Task description:
Your answer should be only the lines below from the one with "Module ProxyDemo." to the one with "Conn 0 (Send Down", repeated exactly, ends included.

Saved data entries
——————

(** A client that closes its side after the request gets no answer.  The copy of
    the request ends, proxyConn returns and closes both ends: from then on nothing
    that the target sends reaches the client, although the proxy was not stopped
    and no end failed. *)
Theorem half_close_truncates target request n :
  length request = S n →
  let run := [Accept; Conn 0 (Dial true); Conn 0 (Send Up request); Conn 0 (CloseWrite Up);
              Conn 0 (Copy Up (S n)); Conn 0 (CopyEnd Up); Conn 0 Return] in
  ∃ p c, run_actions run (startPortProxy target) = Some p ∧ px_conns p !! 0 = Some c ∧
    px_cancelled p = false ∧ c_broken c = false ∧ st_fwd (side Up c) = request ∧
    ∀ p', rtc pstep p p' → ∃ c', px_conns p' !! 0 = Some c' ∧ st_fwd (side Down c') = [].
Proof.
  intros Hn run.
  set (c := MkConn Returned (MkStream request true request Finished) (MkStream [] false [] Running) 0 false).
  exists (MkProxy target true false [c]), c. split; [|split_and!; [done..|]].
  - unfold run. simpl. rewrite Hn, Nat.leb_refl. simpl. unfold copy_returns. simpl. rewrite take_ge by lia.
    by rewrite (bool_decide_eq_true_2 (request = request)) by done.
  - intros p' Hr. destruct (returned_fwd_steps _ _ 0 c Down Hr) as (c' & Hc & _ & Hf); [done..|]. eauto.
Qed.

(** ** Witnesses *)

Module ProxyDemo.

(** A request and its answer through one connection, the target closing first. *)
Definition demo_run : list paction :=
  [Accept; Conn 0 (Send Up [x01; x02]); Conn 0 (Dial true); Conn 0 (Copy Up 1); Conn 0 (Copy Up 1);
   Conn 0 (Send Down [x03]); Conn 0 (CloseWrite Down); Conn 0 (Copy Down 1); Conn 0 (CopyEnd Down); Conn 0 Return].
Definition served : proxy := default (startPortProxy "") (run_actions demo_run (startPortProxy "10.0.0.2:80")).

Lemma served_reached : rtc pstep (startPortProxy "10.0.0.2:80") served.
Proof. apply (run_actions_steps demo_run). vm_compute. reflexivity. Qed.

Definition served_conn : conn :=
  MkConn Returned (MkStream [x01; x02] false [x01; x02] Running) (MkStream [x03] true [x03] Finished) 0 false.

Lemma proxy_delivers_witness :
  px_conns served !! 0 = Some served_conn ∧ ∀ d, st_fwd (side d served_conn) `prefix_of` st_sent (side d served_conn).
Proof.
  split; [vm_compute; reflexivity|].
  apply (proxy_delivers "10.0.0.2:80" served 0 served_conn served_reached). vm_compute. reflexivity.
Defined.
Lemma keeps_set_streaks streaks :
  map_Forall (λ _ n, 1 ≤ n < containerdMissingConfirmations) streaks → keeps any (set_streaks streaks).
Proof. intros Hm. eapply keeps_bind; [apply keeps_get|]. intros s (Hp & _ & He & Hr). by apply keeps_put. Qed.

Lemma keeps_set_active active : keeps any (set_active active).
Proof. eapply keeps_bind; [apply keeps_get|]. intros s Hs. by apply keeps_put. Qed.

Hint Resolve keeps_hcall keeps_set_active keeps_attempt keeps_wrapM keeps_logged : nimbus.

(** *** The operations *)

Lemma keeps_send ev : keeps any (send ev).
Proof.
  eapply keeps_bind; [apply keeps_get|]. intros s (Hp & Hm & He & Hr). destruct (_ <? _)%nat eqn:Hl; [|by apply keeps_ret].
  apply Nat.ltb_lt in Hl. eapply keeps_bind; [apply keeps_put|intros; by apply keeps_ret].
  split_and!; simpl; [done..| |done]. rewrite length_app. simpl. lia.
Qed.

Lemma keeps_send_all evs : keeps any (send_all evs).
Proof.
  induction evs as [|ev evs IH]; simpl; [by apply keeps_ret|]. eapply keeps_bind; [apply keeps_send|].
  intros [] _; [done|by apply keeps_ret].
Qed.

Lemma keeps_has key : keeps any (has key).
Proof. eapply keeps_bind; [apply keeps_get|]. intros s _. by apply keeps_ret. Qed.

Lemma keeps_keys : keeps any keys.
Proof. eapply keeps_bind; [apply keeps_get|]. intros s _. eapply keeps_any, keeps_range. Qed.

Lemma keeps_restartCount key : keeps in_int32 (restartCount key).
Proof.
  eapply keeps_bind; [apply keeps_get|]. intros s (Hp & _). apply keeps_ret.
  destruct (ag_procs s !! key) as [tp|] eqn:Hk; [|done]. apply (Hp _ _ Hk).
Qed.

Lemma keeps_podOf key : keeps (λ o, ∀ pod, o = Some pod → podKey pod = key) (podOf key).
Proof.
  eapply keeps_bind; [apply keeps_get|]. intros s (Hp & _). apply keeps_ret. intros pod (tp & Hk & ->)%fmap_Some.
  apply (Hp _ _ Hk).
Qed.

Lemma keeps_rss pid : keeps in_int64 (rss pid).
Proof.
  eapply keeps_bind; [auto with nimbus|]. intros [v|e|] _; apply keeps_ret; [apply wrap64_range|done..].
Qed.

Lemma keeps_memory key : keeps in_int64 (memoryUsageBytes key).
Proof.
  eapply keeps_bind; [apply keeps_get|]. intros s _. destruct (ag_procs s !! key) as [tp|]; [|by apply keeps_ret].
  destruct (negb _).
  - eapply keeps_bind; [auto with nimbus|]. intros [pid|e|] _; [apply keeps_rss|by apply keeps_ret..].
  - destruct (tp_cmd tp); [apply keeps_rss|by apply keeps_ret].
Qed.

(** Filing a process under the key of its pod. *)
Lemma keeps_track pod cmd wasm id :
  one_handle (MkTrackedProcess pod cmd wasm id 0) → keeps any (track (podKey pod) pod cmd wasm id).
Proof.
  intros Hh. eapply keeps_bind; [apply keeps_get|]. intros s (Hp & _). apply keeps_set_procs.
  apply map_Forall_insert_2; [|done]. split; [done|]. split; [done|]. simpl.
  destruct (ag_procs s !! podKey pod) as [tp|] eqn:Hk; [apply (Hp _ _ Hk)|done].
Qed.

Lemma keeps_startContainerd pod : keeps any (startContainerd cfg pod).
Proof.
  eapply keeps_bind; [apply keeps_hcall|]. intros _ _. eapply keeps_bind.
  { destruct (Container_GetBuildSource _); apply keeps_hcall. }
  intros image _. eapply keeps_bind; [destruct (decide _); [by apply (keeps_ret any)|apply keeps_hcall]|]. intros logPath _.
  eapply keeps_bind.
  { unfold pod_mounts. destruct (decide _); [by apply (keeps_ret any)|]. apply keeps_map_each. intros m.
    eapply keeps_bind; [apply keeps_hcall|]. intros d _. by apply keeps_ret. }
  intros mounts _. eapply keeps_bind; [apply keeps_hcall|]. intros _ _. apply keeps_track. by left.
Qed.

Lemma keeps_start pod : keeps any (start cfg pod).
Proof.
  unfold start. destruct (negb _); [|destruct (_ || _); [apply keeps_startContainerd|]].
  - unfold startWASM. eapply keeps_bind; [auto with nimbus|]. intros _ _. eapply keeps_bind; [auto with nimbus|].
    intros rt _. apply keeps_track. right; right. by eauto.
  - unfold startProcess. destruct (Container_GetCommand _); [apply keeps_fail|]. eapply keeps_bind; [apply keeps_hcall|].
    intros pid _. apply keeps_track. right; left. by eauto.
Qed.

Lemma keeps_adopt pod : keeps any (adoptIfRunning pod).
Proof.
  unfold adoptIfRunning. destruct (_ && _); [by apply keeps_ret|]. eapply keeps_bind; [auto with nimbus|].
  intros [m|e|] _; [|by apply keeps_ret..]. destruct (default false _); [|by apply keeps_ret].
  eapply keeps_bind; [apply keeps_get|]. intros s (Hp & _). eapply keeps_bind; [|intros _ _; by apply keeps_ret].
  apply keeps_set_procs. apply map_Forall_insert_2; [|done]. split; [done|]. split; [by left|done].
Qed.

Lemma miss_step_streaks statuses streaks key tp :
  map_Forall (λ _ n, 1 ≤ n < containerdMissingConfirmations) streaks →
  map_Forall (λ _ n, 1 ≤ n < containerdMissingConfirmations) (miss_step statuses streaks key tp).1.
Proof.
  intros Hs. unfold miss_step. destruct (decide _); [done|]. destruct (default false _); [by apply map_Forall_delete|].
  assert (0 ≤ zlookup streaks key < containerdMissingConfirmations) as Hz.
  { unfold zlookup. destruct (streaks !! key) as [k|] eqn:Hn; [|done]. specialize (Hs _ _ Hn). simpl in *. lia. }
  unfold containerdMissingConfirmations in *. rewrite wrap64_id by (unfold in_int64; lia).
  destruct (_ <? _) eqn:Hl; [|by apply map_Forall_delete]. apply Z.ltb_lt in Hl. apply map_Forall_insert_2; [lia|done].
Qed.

——————

Exercise result:
Module ProxyDemo.

(** A request and its answer through one connection, the target closing first. *)
Definition demo_run : list paction :=
  [Accept; Conn 0 (Send Up [x01; x02]); Conn 0 (Dial true); Conn 0 (Copy Up 1); Conn 0 (Copy Up 1);
   Conn 0 (Send Down [x03]); Conn 0 (CloseWrite Down); Conn 0 (Copy Down 1); Conn 0 (CopyEnd Down); Conn 0 Return].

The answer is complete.